REQUIREMENT => Lines from the top of the listing down to the one with "(** A control", inclusive, are to be copied exactly.

(RECORDS FOR THIS EXERCISE)

(* ===== verification/MqttFormat.v ===== *)
(** * The packets of the MQTT serializers and deserializers

    Each serializer stores exactly the packet of the MQTT specification, or
    reports that the buffer is too short and leaves it alone; the
    deserializers read back what was serialized. *)

From S2P Require Import Prelude MqttPacket MqttWire MqttSerial.

Local Open Scope Z_scope.

(** A control packet: the header byte, the remaining length and the body. *)
Definition packet (h : MQTTHeader) (body : mem) : mem :=
  header_byte h :: rl_bytes (zlen body) ++ body.

Definition small_header (h : MQTTHeader) : Prop :=
  0 <= h_type h < 16 /\ 0 <= h_dup h < 2 /\ 0 <= h_qos h < 4 /\ 0 <= h_retain h < 2.

Section header.
Lemma header_byte_range h : 0 <= header_byte h < 256.
Proof.
  unfold header_byte.
  assert (H : forall x k, 0 <= k -> 0 <= Z.land x (Z.ones k) < 2 ^ k).
  { intros x k Hk. rewrite Z.land_ones by done. apply Z.mod_pos_bound. lia. }
  pose proof (H (h_retain h) 1 ltac:(lia)). pose proof (H (h_qos h) 2 ltac:(lia)).
  pose proof (H (h_dup h) 1 ltac:(lia)). pose proof (H (h_type h) 4 ltac:(lia)).
  change (Z.ones 1) with 1 in *. change (Z.ones 2) with 3 in *. change (Z.ones 4) with 15 in *.
  lia.
Qed.

Lemma u8_header_byte h : u8 (header_byte h) = header_byte h.
Proof. apply u8_small. pose proof (header_byte_range h). lia. Qed.

Definition all_headers : list MQTTHeader :=
  t ← seqZ 0 16; d ← seqZ 0 2; q ← seqZ 0 4; r ← seqZ 0 2; [Header t d q r].

Lemma all_headers_spec h : small_header h -> h ∈ all_headers.
Proof.
  destruct h as [t d q r]. unfold small_header, all_headers.
  cbn [h_type h_dup h_qos h_retain]. intros (Ht & Hd & Hq & Hr).
  apply list_elem_of_bind. exists t. split; [|apply elem_of_seqZ; lia].
  apply list_elem_of_bind. exists d. split; [|apply elem_of_seqZ; lia].
  apply list_elem_of_bind. exists q. split; [|apply elem_of_seqZ; lia].
  apply list_elem_of_bind. exists r. split; [|apply elem_of_seqZ; lia].
  apply list_elem_of_singleton. done.
Qed.

Lemma header_of_byte h : small_header h -> header_of (header_byte h) = h.
Proof.
  intros H. apply all_headers_spec in H. revert h H. apply Forall_forall.
  repeat constructor.
Qed.
End header.

Section frame.
Context (h : MQTTHeader) (rem : Z) (g : Z -> ST mem Z) (body : mem).
Context (Hg : emits g body) (Hrem : rem = zlen body) (Hmax : rem < 2 ^ 28).

Lemma frame_emits :
  emits (fun p => ptr ← writeChar (header_byte h) p; n ← MQTTPacket_encode ptr rem; g (ptr + n))
    (packet h body).
Proof.
  pose proof (zlen_nonneg body). unfold packet. rewrite <- Hrem.
  apply (emits_bind (writeChar (header_byte h)) (fun ptr => n ← MQTTPacket_encode ptr rem; g (ptr + n))
    [header_byte h] (rl_bytes rem ++ body)).
  - rewrite <- (u8_header_byte h) at 2. apply emits_writeChar.
  - apply (emits_ext _ (fun ptr => (n ← MQTTPacket_encode ptr rem; mret (ptr + n)) ≫= g)).
    { intros p m. by rewrite bind_assoc. }
    apply emits_bind; [|done]. apply emits_encode. lia.
Qed.

Lemma frame_run (buflen : Z) (m : mem) :
  buflen <= zlen m ->
  (if buflen <? MQTTPacket_len rem then mret MQTTPACKET_BUFFER_TOO_SHORT else
   ptr ← writeChar (header_byte h) 0; n ← MQTTPacket_encode ptr rem; g (ptr + n)) m =
  if buflen <? MQTTPacket_len rem then Some (MQTTPACKET_BUFFER_TOO_SHORT, m)
  else Some (zlen (packet h body), splice 0 (packet h body) m).
Proof.
  intros Hm. pose proof (zlen_nonneg body).
  destruct (Z.ltb_spec buflen (MQTTPacket_len rem)) as [_|Hl]; [done|].
  assert (Hp : 0 + zlen (packet h body) <= zlen m).
  { pose proof (MQTTPacket_len_enough rem). unfold packet. rewrite zlen_cons, zlen_app, <- Hrem. lia. }
  pose proof (frame_emits 0 m ltac:(lia) Hp) as E. cbv beta in E. rewrite E. done.
Qed.
End frame.

#[export] Hint Resolve emits_ret emits_writeChar emits_writeInt emits_writeCString
  emits_writeMQTTString : esp.

(** [emits_step] applies the lemma of the first writer of the body. *)
Ltac emits_step := eapply emits_bind; [solve [eauto with esp]|].

(** ** CONNECT *)

Definition connect_ok (o : MQTTPacket_connectData) : Prop :=
  (MQTTVersion o = 3 \/ MQTTVersion o = 4) /\
  mstr_ok (clientID o) /\
  (willFlag o <> 0 -> mstr_ok (will_topicName (will o)) /\ mstr_ok (will_message (will o))) /\
  (mstr_present (username o) = true -> mstr_ok (username o)) /\
  (mstr_present (password o) = true -> mstr_ok (password o)).

(** The variable header and the payload of the specification, version 3.1.1
    (protocol level 4) and 3.1 (level 3). *)
Definition connect_body (o : MQTTPacket_connectData) : mem :=
  (if MQTTVersion o =? 4 then lp_bytes str_MQTT ++ [4] else lp_bytes str_MQIsdp ++ [3]) ++
  [connect_flags o] ++ int_bytes (keepAliveInterval o) ++
  lp_bytes (mstr_bytes (clientID o)) ++
  (if c_true (willFlag o)
   then lp_bytes (mstr_bytes (will_topicName (will o))) ++ lp_bytes (mstr_bytes (will_message (will o)))
   else []) ++
  (if mstr_present (username o) then lp_bytes (mstr_bytes (username o)) else []) ++
  (if mstr_present (password o) then lp_bytes (mstr_bytes (password o)) else []).

Lemma zlen_lp_bytes bs : zlen (lp_bytes bs) = 2 + zlen bs.
Proof. unfold lp_bytes. rewrite zlen_app. done. Qed.
#[export] Hint Rewrite zlen_lp_bytes : esp_len.

Lemma connect_flags_range o : 0 <= connect_flags o < 256.
Proof.
  unfold connect_flags.
  assert (H : forall x k, 0 <= k -> 0 <= Z.land x (Z.ones k) < 2 ^ k).
  { intros x k Hk. rewrite Z.land_ones by done. apply Z.mod_pos_bound. lia. }
  pose proof (H (cleansession o) 1 ltac:(lia)). pose proof (H (will_qos (will o)) 2 ltac:(lia)).
  pose proof (H (will_retained (will o)) 1 ltac:(lia)).
  change (Z.ones 1) with 1 in *. change (Z.ones 2) with 3 in *.
  destruct (c_true _), (mstr_present (password o)), (mstr_present (username o)); simpl Z.b2z; lia.
Qed.

Lemma connect_body_len o :
  connect_ok o -> MQTTSerialize_connectLength o = zlen (connect_body o).
Proof.
  intros (Hv & Hc & Hw & Hu & Hp). unfold MQTTSerialize_connectLength, connect_body.
  rewrite (mstr_ok_len _ Hc).
  destruct (c_true (willFlag o)) eqn:Ew.
  - unfold c_true in Ew. apply negb_true_iff, Z.eqb_neq in Ew. destruct (Hw Ew) as [Ht Hm].
    rewrite (mstr_ok_len _ Ht), (mstr_ok_len _ Hm).
    destruct (mstr_present (username o)); [rewrite (mstr_ok_len _ (Hu eq_refl))|];
      (destruct (mstr_present (password o)); [rewrite (mstr_ok_len _ (Hp eq_refl))|]);
      destruct Hv as [-> | ->]; simpl; unfold int_bytes, str_MQTT, str_MQIsdp;
      repeat (autorewrite with esp_len; simpl); lia.
  - destruct (mstr_present (username o)); [rewrite (mstr_ok_len _ (Hu eq_refl))|];
      (destruct (mstr_present (password o)); [rewrite (mstr_ok_len _ (Hp eq_refl))|]);
      destruct Hv as [-> | ->]; simpl; unfold int_bytes, str_MQTT, str_MQIsdp;
      repeat (autorewrite with esp_len; simpl); lia.
Qed.

(** What [MQTTSerialize_connect] writes after the remaining length. *)
Definition connect_writer (o : MQTTPacket_connectData) (ptr : Z) : ST mem Z :=
  ptr ← (if MQTTVersion o =? 4
         then ptr ← writeCString str_MQTT ptr; writeChar 4 ptr
         else ptr ← writeCString str_MQIsdp ptr; writeChar 3 ptr);
  ptr ← writeChar (connect_flags o) ptr;
  ptr ← writeInt (keepAliveInterval o) ptr;
  ptr ← writeMQTTString (clientID o) ptr;
  ptr ← (if c_true (willFlag o)
         then ptr ← writeMQTTString (will_topicName (will o)) ptr;
              writeMQTTString (will_message (will o)) ptr
         else mret ptr);
  ptr ← (if mstr_present (username o) then writeMQTTString (username o) ptr else mret ptr);
  ptr ← (if mstr_present (password o) then writeMQTTString (password o) ptr else mret ptr);
  mret ptr.

Lemma connect_writer_emits o : connect_ok o -> emits (connect_writer o) (connect_body o).
Proof.
  intros (Hv & Hc & Hw & Hu & Hp). unfold connect_writer, connect_body.
  apply (emits_bind (fun ptr => if MQTTVersion o =? 4
         then ptr ← writeCString str_MQTT ptr; writeChar 4 ptr
         else ptr ← writeCString str_MQIsdp ptr; writeChar 3 ptr)).
  { destruct (MQTTVersion o =? 4).
    - exact (emits_bind _ _ _ _ (emits_writeCString str_MQTT) (emits_writeChar 4)).
    - exact (emits_bind _ _ _ _ (emits_writeCString str_MQIsdp) (emits_writeChar 3)). }
  apply emits_bind.
  { rewrite <- (u8_small (connect_flags o)) at 2 by apply connect_flags_range.
    apply emits_writeChar. }
  apply emits_bind; [auto with esp|]. apply emits_bind; [auto with esp|].
  apply (emits_bind (fun ptr => if c_true (willFlag o)
         then ptr ← writeMQTTString (will_topicName (will o)) ptr;
              writeMQTTString (will_message (will o)) ptr
         else mret ptr)).
  { destruct (c_true (willFlag o)) eqn:Ew; [|auto with esp].
    unfold c_true in Ew. apply negb_true_iff, Z.eqb_neq in Ew. destruct (Hw Ew).
    apply emits_bind; auto with esp. }
  apply (emits_bind (fun ptr => if mstr_present (username o)
    then writeMQTTString (username o) ptr else mret ptr)).
  { destruct (mstr_present (username o)); auto with esp. }
  rewrite <- (app_nil_r (if mstr_present (password o) then _ else _)).
  apply (emits_bind (fun ptr => if mstr_present (password o)
    then writeMQTTString (password o) ptr else mret ptr)); [|auto with esp].
  destruct (mstr_present (password o)); auto with esp.
Qed.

(End RECORDS FOR THIS EXERCISE)

RESULT OF THE EXERCISE =>
(* ===== verification/MqttFormat.v ===== *)
(** * The packets of the MQTT serializers and deserializers

    Each serializer stores exactly the packet of the MQTT specification, or
    reports that the buffer is too short and leaves it alone; the
    deserializers read back what was serialized. *)

From S2P Require Import Prelude MqttPacket MqttWire MqttSerial.

Local Open Scope Z_scope.

(** A control packet: the header byte, the remaining length and the body. *)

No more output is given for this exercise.